Exercise material:
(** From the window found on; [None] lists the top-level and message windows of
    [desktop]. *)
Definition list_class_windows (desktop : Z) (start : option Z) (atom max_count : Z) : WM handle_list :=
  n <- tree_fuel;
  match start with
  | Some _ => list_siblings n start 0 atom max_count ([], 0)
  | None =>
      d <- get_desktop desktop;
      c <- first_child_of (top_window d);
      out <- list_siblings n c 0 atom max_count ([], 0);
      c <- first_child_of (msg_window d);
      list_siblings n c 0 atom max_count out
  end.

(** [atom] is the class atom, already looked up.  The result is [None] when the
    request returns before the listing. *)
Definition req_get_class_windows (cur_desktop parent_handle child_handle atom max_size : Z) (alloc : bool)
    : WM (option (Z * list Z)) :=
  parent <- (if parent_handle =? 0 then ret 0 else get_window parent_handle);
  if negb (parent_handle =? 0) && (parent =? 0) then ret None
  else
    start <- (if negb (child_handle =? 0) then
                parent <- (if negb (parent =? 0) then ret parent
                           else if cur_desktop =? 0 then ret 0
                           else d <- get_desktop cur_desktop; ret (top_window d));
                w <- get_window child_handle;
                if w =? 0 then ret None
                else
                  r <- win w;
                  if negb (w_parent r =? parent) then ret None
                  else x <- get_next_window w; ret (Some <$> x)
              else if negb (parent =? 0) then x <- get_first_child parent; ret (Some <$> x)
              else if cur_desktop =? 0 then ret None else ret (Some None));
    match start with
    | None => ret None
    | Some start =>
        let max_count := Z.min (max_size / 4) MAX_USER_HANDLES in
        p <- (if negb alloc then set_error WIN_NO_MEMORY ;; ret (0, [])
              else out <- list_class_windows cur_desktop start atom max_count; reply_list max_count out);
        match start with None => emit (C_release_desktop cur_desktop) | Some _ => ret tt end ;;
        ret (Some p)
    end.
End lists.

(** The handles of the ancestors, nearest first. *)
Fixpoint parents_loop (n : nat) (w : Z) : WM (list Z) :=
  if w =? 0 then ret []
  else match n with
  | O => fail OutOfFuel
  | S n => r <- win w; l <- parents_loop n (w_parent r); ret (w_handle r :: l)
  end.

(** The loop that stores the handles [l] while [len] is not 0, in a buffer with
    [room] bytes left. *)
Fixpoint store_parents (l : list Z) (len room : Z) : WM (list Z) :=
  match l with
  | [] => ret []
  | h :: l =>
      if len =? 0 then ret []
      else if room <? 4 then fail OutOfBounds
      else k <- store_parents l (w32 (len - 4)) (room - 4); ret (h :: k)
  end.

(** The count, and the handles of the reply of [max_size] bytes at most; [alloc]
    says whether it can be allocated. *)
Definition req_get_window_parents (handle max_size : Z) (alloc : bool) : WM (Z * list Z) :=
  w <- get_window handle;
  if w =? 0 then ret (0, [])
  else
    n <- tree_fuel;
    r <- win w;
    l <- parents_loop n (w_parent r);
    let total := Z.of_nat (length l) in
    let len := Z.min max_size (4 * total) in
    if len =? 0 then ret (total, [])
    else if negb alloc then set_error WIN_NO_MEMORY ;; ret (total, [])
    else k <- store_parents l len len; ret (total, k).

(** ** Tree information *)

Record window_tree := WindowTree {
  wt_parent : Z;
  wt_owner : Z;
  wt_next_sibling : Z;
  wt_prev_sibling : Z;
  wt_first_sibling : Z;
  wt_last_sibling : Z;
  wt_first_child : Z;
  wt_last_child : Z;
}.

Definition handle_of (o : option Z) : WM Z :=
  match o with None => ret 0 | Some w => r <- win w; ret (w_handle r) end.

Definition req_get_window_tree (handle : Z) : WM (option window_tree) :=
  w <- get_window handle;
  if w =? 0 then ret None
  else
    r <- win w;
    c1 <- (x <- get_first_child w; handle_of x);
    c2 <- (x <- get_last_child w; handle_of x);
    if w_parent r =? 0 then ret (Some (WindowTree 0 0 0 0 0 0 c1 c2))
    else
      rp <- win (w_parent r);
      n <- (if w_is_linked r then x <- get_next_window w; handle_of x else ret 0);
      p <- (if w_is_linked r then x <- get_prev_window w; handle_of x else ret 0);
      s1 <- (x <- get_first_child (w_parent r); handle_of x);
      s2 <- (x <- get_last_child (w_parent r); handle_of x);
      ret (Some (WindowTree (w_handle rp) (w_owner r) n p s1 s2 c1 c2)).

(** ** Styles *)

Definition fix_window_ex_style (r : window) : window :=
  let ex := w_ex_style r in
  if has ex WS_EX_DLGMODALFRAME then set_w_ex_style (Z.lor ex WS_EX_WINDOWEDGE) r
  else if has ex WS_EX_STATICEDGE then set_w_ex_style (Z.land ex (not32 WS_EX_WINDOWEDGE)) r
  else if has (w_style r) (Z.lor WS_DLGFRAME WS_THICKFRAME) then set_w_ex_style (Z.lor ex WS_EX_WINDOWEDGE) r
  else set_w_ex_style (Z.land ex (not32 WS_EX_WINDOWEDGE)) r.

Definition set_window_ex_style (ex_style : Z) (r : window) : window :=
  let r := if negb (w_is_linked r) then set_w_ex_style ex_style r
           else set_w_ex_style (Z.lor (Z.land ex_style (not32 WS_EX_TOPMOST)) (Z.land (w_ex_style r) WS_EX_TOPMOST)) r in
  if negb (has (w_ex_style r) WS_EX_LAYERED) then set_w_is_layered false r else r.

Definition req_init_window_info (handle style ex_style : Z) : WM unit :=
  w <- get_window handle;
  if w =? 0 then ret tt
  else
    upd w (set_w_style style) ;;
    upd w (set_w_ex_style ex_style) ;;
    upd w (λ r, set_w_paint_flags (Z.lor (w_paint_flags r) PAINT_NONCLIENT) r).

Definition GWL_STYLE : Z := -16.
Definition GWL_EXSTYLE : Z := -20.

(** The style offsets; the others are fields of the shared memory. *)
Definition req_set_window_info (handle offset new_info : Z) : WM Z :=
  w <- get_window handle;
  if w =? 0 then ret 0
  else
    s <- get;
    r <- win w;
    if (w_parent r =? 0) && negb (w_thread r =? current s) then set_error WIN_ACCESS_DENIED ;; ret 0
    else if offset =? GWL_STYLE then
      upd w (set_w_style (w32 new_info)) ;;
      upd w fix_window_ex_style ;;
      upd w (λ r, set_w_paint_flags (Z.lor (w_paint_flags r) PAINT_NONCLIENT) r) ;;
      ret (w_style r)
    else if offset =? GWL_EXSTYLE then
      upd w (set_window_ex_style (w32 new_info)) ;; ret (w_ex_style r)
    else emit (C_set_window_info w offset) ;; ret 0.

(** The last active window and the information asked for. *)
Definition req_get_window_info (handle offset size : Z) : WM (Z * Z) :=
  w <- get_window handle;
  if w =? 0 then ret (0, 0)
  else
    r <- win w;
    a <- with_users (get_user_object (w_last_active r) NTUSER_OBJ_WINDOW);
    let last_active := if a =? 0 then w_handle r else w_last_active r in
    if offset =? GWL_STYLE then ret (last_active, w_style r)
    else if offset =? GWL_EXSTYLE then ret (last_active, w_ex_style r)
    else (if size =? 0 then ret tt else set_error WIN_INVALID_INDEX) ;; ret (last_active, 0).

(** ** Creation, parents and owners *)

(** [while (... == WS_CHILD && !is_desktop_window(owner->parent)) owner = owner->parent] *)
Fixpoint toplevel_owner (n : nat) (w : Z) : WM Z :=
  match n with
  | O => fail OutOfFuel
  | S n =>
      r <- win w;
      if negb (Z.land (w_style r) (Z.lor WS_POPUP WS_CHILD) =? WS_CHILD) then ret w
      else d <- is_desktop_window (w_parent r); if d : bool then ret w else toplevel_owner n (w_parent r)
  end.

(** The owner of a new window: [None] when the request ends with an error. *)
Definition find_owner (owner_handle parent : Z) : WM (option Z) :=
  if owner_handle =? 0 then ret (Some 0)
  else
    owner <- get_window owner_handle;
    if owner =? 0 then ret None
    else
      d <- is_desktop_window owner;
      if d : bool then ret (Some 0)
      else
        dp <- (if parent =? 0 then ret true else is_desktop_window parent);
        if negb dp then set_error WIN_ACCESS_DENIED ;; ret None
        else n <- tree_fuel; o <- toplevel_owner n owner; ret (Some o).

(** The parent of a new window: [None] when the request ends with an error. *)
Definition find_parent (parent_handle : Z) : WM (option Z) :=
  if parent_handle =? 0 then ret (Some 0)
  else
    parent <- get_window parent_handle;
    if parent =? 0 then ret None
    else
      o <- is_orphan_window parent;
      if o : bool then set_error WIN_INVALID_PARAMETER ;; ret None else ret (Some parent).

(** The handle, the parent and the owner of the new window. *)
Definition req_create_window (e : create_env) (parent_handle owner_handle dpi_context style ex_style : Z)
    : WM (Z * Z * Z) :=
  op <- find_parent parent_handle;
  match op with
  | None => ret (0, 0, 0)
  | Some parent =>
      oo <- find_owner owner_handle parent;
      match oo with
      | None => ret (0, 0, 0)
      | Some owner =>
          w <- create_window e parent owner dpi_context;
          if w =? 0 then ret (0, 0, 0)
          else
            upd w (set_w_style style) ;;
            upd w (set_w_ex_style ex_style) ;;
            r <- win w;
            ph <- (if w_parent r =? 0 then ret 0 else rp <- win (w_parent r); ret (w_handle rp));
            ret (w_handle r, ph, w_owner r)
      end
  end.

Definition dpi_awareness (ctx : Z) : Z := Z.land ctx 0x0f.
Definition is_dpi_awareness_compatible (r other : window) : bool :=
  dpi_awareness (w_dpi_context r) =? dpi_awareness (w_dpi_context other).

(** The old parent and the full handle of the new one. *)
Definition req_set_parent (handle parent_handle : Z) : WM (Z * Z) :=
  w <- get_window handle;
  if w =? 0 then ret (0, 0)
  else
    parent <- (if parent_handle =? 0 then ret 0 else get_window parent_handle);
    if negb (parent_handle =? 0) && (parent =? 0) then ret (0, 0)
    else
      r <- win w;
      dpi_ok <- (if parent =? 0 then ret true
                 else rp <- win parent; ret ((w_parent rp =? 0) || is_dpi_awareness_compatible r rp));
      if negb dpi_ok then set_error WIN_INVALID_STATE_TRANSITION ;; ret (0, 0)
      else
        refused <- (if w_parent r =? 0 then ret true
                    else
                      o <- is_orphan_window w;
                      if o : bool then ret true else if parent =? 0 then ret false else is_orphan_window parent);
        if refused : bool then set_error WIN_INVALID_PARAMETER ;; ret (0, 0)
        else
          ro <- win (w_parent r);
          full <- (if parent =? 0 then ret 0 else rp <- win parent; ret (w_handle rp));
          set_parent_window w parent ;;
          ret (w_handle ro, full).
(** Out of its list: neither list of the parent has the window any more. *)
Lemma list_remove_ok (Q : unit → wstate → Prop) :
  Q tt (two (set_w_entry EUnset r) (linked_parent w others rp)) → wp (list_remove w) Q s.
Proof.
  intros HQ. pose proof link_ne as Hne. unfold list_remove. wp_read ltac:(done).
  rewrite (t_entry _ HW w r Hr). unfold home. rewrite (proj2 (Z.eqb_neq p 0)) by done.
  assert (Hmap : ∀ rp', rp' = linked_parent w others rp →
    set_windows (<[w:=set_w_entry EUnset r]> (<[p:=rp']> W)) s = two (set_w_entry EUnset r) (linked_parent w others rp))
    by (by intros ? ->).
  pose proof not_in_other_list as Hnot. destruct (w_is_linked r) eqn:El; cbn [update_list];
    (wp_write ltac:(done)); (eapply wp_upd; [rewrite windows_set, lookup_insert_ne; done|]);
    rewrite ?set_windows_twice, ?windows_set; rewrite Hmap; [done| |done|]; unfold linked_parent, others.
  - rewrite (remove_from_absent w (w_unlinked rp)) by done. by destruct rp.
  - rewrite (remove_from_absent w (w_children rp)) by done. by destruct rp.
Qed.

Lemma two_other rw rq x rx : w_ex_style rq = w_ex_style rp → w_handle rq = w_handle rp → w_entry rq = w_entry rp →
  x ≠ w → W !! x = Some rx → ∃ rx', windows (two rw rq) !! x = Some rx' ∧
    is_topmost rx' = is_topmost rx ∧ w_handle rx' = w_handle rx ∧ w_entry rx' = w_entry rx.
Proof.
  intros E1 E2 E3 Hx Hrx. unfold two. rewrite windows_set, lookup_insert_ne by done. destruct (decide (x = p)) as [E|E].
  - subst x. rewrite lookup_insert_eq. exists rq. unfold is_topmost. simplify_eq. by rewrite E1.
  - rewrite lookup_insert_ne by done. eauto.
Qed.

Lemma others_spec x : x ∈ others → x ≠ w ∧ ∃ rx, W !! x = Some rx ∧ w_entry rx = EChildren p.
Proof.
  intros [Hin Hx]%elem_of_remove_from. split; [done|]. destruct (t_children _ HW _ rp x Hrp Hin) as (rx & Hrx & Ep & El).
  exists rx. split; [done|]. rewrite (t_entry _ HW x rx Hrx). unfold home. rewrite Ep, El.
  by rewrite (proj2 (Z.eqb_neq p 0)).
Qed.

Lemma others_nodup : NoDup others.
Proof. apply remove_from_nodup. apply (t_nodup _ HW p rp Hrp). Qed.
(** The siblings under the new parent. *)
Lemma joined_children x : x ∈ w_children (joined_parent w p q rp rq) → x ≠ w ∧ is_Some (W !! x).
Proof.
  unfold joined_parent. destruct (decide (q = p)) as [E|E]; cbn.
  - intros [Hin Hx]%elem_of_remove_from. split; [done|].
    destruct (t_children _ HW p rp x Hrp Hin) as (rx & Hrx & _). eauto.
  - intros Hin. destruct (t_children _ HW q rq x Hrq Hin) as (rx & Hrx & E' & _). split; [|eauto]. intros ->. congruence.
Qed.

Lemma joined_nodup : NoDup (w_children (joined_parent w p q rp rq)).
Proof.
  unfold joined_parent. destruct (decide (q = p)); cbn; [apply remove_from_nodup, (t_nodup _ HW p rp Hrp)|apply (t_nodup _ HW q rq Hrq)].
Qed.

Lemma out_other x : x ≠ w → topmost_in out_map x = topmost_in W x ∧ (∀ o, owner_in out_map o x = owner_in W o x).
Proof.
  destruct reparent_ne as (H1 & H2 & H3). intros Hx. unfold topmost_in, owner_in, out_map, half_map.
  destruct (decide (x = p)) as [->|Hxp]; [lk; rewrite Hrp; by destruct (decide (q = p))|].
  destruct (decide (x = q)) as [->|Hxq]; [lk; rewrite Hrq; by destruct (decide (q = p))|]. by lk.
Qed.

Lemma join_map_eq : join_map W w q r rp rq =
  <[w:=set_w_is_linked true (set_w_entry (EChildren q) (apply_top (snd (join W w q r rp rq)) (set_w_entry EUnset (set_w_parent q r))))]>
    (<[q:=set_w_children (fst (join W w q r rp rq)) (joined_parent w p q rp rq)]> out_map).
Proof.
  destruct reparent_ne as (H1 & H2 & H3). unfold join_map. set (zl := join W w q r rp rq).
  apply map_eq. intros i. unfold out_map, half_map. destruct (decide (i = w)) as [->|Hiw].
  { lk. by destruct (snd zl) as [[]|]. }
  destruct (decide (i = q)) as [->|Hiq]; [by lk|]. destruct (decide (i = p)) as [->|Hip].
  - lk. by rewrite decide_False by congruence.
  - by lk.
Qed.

Your goal: Return exactly, and only, the lines above starting at the line that contains "else d <- get_desktop" and ending at the line that contains "p <- (if negb".

Answer below:
                           else d <- get_desktop cur_desktop; ret (top_window d));
                w <- get_window child_handle;
                if w =? 0 then ret None
                else
                  r <- win w;
                  if negb (w_parent r =? parent) then ret None
                  else x <- get_next_window w; ret (Some <$> x)
              else if negb (parent =? 0) then x <- get_first_child parent; ret (Some <$> x)
              else if cur_desktop =? 0 then ret None else ret (Some None));
    match start with
    | None => ret None
    | Some start =>
        let max_count := Z.min (max_size / 4) MAX_USER_HANDLES in
        p <- (if negb alloc then set_error WIN_NO_MEMORY ;; ret (0, [])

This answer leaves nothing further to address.